Stored data entries:
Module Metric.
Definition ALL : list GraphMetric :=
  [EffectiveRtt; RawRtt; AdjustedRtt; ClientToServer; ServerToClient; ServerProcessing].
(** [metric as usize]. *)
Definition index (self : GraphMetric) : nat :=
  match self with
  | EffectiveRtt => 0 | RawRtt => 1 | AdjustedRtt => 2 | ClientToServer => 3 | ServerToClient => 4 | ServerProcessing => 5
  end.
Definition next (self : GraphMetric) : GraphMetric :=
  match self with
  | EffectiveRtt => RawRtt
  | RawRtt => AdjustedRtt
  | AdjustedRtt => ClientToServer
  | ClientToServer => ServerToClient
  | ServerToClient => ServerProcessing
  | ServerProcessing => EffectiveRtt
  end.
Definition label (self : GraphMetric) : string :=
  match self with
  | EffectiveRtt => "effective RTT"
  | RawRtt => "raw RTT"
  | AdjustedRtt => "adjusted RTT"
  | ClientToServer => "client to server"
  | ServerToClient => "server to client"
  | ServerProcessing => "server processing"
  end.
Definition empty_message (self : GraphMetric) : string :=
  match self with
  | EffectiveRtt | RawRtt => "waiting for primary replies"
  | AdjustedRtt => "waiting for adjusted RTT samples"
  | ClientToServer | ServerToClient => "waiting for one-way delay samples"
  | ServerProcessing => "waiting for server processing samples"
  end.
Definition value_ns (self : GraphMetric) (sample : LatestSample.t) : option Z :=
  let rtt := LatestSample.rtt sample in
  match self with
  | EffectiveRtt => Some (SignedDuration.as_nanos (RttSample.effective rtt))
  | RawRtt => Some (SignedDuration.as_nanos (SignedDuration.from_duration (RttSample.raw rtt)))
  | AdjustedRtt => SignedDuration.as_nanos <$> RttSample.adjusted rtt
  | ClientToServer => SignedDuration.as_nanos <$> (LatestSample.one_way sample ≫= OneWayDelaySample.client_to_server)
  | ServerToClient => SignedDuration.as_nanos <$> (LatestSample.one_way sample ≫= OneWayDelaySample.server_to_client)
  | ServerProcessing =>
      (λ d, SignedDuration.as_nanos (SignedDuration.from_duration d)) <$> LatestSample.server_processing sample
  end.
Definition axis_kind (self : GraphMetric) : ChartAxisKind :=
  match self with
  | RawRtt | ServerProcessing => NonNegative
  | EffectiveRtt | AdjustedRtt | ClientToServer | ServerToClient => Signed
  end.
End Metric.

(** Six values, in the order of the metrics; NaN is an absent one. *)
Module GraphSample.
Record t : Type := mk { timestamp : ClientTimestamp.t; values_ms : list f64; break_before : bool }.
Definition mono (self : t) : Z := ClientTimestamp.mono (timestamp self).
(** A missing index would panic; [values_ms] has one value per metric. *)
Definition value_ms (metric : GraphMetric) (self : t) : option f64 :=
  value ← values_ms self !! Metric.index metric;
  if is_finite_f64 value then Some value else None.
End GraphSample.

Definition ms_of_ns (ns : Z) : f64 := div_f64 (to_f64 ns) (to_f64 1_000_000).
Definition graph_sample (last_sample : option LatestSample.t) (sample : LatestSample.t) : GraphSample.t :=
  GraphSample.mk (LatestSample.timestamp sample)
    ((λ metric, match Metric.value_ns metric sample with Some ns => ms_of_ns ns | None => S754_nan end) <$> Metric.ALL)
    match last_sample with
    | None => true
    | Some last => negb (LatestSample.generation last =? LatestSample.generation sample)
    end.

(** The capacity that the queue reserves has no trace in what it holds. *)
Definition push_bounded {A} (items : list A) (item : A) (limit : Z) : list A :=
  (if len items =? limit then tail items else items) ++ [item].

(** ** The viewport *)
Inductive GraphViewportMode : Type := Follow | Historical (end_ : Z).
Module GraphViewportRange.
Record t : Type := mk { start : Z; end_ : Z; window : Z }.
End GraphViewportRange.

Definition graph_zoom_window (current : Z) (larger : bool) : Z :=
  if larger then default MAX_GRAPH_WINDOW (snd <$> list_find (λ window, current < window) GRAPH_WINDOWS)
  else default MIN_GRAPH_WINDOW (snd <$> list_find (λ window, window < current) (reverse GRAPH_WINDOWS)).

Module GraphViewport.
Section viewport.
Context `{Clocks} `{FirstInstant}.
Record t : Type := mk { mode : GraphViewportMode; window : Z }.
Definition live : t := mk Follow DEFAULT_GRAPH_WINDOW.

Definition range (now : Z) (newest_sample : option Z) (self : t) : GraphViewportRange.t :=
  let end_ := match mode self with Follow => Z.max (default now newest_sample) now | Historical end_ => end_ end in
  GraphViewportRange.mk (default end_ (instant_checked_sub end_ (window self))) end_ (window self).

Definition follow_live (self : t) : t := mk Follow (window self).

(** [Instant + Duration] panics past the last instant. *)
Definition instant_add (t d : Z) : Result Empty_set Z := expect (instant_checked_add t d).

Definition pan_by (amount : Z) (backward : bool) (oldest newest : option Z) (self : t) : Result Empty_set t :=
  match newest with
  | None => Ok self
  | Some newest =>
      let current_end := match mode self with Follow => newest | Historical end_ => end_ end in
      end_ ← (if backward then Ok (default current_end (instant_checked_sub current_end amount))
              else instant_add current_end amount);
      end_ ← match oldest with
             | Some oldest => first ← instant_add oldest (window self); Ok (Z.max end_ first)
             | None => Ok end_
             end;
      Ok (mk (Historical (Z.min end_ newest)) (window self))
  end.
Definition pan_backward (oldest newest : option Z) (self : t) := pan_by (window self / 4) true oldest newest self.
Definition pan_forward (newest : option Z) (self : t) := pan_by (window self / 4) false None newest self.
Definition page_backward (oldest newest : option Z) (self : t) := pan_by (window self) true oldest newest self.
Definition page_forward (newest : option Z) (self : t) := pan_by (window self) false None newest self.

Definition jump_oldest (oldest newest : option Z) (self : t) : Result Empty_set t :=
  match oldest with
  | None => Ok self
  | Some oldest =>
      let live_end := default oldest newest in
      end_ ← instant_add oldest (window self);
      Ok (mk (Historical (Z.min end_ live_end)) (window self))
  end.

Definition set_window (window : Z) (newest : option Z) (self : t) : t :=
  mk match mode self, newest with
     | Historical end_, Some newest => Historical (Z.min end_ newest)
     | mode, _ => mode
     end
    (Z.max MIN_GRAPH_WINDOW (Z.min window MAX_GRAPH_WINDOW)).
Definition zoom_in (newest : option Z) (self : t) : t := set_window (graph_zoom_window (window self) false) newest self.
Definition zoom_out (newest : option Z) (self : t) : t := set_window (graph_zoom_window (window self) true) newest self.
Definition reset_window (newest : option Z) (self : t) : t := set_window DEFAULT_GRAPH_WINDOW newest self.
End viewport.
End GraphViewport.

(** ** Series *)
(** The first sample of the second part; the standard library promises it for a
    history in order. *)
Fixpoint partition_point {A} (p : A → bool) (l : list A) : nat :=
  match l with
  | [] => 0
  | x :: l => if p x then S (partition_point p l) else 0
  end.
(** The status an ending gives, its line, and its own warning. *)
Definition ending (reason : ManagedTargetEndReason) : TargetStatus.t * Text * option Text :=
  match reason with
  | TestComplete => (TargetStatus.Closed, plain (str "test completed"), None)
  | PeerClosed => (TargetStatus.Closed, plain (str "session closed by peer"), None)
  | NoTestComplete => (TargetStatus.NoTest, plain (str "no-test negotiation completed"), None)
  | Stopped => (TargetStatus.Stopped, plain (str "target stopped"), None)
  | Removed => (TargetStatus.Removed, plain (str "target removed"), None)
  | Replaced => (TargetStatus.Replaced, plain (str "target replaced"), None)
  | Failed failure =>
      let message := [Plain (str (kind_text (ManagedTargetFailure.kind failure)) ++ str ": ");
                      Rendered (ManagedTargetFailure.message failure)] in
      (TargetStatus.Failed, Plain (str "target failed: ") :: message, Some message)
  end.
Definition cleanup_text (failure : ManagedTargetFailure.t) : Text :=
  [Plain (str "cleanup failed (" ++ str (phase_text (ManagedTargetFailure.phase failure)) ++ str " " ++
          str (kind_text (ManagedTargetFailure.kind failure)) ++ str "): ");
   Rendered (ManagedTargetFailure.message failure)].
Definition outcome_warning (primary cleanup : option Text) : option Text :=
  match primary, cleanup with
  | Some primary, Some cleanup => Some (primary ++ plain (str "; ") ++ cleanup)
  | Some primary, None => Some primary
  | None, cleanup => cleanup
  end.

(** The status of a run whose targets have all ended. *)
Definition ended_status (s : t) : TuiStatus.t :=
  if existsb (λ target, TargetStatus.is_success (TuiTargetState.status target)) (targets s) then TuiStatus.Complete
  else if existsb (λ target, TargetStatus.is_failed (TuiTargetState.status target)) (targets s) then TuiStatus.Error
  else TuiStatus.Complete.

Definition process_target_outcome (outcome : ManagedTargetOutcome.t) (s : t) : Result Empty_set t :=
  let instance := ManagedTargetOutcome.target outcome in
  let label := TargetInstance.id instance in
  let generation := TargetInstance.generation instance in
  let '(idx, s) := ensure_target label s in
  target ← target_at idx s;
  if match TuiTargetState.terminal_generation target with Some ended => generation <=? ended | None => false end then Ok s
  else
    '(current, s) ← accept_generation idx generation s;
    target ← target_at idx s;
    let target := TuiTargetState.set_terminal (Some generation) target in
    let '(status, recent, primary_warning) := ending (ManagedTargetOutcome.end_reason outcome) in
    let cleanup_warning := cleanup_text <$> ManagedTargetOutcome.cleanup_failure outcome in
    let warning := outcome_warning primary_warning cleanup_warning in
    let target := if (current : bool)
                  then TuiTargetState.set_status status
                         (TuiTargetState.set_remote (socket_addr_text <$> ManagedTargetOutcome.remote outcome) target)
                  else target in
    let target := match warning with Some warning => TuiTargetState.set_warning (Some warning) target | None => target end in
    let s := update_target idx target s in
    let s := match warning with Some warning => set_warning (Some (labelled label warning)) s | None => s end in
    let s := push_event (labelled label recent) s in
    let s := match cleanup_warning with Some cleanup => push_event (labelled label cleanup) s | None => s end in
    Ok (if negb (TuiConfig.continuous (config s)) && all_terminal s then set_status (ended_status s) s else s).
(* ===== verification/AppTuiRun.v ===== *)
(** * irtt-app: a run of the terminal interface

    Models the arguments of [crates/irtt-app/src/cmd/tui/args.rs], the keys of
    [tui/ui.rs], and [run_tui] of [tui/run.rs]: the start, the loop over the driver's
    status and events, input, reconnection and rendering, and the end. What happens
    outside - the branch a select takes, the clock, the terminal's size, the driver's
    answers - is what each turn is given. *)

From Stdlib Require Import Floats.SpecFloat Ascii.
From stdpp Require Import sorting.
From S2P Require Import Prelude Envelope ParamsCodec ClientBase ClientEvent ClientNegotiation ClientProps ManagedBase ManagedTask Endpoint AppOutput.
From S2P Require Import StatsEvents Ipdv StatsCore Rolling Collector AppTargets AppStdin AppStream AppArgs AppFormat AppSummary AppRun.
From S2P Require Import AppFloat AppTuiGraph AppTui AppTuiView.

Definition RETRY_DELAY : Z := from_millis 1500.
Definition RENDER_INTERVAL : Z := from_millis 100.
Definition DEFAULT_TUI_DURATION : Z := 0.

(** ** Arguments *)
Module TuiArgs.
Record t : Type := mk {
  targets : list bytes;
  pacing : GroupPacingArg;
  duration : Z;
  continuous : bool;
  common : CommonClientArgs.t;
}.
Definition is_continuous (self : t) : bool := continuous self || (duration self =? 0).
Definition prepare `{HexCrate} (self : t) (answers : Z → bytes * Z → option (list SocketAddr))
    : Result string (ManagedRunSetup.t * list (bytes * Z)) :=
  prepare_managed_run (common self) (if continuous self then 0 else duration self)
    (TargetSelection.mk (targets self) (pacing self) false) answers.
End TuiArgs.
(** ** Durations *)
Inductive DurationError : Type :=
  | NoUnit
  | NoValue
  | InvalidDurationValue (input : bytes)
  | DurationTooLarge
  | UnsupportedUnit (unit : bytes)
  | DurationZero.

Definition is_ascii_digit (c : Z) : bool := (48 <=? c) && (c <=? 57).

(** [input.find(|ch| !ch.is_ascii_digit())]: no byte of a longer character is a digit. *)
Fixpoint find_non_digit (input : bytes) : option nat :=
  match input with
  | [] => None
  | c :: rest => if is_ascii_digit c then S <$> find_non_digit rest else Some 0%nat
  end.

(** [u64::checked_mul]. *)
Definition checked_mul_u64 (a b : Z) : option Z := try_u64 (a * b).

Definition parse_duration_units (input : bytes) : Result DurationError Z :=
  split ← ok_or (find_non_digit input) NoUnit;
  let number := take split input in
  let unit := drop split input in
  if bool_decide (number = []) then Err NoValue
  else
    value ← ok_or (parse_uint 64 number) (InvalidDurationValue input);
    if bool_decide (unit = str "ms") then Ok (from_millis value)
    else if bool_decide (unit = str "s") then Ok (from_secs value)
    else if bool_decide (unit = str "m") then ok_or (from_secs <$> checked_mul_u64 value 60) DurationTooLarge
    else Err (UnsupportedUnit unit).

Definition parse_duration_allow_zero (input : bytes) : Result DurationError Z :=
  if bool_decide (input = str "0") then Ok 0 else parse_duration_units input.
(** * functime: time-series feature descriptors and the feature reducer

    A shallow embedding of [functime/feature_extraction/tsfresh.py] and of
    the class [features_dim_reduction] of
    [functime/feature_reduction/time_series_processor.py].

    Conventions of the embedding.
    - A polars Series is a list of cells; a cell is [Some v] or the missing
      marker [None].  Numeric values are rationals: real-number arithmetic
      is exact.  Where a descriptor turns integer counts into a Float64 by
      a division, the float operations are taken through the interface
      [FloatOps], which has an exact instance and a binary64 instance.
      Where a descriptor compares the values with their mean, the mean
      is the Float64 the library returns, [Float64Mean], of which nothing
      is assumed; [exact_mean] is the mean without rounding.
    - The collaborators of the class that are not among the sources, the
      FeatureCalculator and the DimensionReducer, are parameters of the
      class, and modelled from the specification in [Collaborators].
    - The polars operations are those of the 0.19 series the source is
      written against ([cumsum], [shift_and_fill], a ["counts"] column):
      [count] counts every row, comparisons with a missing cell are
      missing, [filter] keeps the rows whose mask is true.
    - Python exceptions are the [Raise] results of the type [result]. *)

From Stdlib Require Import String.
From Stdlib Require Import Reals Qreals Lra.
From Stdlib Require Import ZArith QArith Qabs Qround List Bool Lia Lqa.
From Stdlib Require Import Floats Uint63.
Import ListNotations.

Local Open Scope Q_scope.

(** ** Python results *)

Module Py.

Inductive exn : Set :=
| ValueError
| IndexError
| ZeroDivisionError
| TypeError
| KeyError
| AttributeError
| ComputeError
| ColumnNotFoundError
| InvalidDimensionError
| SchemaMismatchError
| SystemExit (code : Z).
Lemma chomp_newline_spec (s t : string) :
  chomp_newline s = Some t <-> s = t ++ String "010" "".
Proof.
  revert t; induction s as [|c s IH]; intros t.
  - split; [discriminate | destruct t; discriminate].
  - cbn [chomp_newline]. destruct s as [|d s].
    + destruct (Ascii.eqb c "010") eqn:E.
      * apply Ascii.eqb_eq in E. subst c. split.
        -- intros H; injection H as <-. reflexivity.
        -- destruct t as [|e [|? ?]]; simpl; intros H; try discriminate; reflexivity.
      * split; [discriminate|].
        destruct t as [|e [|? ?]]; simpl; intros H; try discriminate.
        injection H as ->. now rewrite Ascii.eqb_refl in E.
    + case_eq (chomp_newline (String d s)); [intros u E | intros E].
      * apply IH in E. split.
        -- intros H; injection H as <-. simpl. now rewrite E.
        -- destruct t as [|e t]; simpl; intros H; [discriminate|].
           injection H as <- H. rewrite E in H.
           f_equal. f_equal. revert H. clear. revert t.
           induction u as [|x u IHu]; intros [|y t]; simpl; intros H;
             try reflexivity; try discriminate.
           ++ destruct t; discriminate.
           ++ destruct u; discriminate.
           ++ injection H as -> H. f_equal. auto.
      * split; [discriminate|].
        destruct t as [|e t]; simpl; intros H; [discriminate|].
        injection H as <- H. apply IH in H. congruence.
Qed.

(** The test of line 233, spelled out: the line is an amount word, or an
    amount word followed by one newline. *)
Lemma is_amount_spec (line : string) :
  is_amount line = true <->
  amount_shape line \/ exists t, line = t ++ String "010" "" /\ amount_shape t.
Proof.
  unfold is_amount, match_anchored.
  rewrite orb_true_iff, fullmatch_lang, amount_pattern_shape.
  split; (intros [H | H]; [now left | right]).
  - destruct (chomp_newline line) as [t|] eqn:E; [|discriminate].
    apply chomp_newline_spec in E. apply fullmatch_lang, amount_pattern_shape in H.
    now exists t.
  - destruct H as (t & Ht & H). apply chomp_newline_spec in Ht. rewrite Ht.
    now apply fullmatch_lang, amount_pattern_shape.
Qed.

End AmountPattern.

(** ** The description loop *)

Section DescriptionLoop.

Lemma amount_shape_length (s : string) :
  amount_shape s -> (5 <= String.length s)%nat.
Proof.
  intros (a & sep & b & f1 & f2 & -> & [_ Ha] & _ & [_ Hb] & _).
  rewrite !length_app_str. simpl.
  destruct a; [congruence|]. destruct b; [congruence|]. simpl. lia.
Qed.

__TASK BRIEF__
Copy out every line from the data above that has "item" in it.

__OUTPUT OF THE TASK__
Definition push_bounded {A} (items : list A) (item : A) (limit : Z) : list A :=
  (if len items =? limit then tail items else items) ++ [item].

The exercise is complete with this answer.